> [How to complete this task]:
Each line of the data below from the one holding "mo_delivered : (fun" to the one holding "Proof using Type. intros I.", inclusive, is to be reproduced exactly; no other line belongs in the answer.

> [Material supplied]:
[Start of Attachment]

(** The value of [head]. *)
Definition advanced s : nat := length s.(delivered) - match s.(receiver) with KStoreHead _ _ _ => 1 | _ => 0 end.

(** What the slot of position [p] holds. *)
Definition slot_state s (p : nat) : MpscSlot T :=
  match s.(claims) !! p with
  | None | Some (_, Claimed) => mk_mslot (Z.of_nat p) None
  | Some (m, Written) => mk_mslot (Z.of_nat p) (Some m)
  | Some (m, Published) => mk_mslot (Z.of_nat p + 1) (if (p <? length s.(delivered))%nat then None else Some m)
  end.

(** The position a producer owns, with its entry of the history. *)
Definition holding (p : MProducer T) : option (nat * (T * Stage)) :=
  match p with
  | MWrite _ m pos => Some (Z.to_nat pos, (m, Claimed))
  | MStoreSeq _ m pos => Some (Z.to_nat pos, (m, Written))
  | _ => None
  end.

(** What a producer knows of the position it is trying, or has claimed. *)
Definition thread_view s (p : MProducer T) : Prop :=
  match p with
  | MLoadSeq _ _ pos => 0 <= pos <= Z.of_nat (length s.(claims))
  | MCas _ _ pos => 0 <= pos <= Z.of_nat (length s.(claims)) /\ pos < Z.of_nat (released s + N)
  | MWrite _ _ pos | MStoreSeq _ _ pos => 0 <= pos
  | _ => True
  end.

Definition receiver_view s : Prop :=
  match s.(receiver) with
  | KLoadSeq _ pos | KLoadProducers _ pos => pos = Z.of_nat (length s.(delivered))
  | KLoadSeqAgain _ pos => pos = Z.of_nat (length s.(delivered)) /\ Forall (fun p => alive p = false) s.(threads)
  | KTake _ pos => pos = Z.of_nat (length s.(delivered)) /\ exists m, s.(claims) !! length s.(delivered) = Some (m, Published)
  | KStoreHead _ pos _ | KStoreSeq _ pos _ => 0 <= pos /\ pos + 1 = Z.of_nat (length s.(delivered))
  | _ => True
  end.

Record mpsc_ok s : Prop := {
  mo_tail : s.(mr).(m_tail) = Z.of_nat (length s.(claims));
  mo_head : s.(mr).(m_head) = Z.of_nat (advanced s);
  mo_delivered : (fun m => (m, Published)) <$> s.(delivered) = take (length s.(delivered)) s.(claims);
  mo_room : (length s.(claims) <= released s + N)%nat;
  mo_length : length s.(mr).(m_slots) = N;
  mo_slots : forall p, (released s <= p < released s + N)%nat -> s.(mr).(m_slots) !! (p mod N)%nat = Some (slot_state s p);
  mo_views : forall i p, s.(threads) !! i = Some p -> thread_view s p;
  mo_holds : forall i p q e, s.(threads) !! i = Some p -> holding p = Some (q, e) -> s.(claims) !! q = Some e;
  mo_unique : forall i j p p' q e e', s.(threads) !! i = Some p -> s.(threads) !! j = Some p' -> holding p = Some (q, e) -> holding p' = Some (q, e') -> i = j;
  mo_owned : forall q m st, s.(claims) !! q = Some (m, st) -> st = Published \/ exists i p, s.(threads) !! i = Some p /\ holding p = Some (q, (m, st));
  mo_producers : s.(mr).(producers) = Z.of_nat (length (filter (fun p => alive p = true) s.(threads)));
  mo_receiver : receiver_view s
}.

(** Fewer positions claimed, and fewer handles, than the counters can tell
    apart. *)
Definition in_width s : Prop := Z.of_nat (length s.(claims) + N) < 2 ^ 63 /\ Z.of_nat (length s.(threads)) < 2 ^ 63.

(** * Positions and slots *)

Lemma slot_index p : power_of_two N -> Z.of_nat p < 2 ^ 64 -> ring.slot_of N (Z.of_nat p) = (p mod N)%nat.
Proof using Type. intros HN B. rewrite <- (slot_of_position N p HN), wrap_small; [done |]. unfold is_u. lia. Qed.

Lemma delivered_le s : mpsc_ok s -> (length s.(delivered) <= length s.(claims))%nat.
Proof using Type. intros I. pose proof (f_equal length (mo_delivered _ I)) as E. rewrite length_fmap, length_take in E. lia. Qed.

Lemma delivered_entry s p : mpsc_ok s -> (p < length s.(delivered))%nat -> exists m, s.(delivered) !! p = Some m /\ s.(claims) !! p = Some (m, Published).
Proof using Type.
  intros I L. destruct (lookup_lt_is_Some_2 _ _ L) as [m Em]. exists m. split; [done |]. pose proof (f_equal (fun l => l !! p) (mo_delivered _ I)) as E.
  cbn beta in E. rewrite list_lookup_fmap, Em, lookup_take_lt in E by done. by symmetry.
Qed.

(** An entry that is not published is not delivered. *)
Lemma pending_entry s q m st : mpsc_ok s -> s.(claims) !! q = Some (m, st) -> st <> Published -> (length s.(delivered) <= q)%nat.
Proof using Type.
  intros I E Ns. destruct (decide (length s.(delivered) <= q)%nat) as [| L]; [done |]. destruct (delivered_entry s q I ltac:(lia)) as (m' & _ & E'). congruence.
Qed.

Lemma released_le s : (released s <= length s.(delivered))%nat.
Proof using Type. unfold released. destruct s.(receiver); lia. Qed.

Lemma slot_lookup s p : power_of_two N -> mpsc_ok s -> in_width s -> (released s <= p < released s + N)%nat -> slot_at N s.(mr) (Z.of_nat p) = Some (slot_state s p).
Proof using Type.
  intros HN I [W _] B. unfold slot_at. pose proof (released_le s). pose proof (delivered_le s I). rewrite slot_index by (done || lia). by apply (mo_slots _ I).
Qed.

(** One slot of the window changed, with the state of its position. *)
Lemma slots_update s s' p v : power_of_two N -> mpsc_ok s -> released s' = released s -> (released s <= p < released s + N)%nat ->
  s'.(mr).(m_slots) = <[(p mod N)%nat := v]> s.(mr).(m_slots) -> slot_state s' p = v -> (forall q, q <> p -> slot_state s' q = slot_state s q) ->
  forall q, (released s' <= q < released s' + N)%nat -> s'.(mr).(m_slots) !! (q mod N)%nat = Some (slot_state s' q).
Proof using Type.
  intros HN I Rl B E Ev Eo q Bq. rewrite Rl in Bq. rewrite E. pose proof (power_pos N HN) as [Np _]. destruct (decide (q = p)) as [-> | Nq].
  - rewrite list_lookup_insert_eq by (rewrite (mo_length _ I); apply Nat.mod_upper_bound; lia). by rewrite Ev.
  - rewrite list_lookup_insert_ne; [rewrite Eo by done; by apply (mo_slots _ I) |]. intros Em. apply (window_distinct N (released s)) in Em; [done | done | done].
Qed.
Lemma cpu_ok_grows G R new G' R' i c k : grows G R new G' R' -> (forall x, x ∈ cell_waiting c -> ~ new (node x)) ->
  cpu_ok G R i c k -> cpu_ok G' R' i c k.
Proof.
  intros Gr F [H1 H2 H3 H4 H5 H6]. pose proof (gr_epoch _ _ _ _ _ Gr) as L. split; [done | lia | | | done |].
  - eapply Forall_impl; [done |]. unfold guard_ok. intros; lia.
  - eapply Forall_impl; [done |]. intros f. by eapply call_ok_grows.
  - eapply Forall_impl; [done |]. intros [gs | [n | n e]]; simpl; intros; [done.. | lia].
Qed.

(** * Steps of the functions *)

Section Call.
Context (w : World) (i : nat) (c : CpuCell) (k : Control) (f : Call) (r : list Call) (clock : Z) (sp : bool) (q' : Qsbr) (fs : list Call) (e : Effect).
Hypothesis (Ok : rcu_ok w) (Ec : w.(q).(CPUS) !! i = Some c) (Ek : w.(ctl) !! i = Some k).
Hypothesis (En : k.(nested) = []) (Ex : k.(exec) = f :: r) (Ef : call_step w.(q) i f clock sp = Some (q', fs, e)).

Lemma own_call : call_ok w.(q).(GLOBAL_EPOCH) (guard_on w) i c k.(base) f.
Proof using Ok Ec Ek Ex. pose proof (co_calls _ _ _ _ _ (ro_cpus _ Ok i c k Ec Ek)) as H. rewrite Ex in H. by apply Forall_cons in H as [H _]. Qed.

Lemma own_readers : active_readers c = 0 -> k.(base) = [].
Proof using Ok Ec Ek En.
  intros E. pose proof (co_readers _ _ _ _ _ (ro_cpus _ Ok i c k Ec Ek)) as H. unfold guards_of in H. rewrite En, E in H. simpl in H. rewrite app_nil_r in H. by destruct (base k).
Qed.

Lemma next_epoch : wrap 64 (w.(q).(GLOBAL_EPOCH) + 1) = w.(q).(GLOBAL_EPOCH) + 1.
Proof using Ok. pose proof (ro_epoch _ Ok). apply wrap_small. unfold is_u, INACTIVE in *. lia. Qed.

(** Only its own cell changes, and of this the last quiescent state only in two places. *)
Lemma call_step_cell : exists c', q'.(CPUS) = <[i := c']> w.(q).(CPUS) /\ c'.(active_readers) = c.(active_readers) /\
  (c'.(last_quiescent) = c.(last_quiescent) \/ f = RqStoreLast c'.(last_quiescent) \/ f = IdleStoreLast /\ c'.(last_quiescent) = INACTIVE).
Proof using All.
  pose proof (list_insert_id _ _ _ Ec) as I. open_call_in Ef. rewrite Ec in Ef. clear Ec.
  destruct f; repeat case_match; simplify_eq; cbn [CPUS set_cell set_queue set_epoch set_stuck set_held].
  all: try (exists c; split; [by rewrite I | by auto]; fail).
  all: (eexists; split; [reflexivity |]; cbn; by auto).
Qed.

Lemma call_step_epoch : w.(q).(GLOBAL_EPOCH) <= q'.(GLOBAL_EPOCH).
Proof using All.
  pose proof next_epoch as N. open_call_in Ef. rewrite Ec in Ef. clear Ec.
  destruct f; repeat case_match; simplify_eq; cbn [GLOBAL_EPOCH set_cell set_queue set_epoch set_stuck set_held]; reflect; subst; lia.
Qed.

[End of Attachment]

> [Solution to this problem]:
  mo_delivered : (fun m => (m, Published)) <$> s.(delivered) = take (length s.(delivered)) s.(claims);
  mo_room : (length s.(claims) <= released s + N)%nat;
  mo_length : length s.(mr).(m_slots) = N;
  mo_slots : forall p, (released s <= p < released s + N)%nat -> s.(mr).(m_slots) !! (p mod N)%nat = Some (slot_state s p);
  mo_views : forall i p, s.(threads) !! i = Some p -> thread_view s p;
  mo_holds : forall i p q e, s.(threads) !! i = Some p -> holding p = Some (q, e) -> s.(claims) !! q = Some e;
  mo_unique : forall i j p p' q e e', s.(threads) !! i = Some p -> s.(threads) !! j = Some p' -> holding p = Some (q, e) -> holding p' = Some (q, e') -> i = j;
  mo_owned : forall q m st, s.(claims) !! q = Some (m, st) -> st = Published \/ exists i p, s.(threads) !! i = Some p /\ holding p = Some (q, (m, st));
  mo_producers : s.(mr).(producers) = Z.of_nat (length (filter (fun p => alive p = true) s.(threads)));
  mo_receiver : receiver_view s
}.

(** Fewer positions claimed, and fewer handles, than the counters can tell
    apart. *)
Definition in_width s : Prop := Z.of_nat (length s.(claims) + N) < 2 ^ 63 /\ Z.of_nat (length s.(threads)) < 2 ^ 63.

(** * Positions and slots *)

Lemma slot_index p : power_of_two N -> Z.of_nat p < 2 ^ 64 -> ring.slot_of N (Z.of_nat p) = (p mod N)%nat.
Proof using Type. intros HN B. rewrite <- (slot_of_position N p HN), wrap_small; [done |]. unfold is_u. lia. Qed.

Lemma delivered_le s : mpsc_ok s -> (length s.(delivered) <= length s.(claims))%nat.
Proof using Type. intros I. pose proof (f_equal length (mo_delivered _ I)) as E. rewrite length_fmap, length_take in E. lia. Qed.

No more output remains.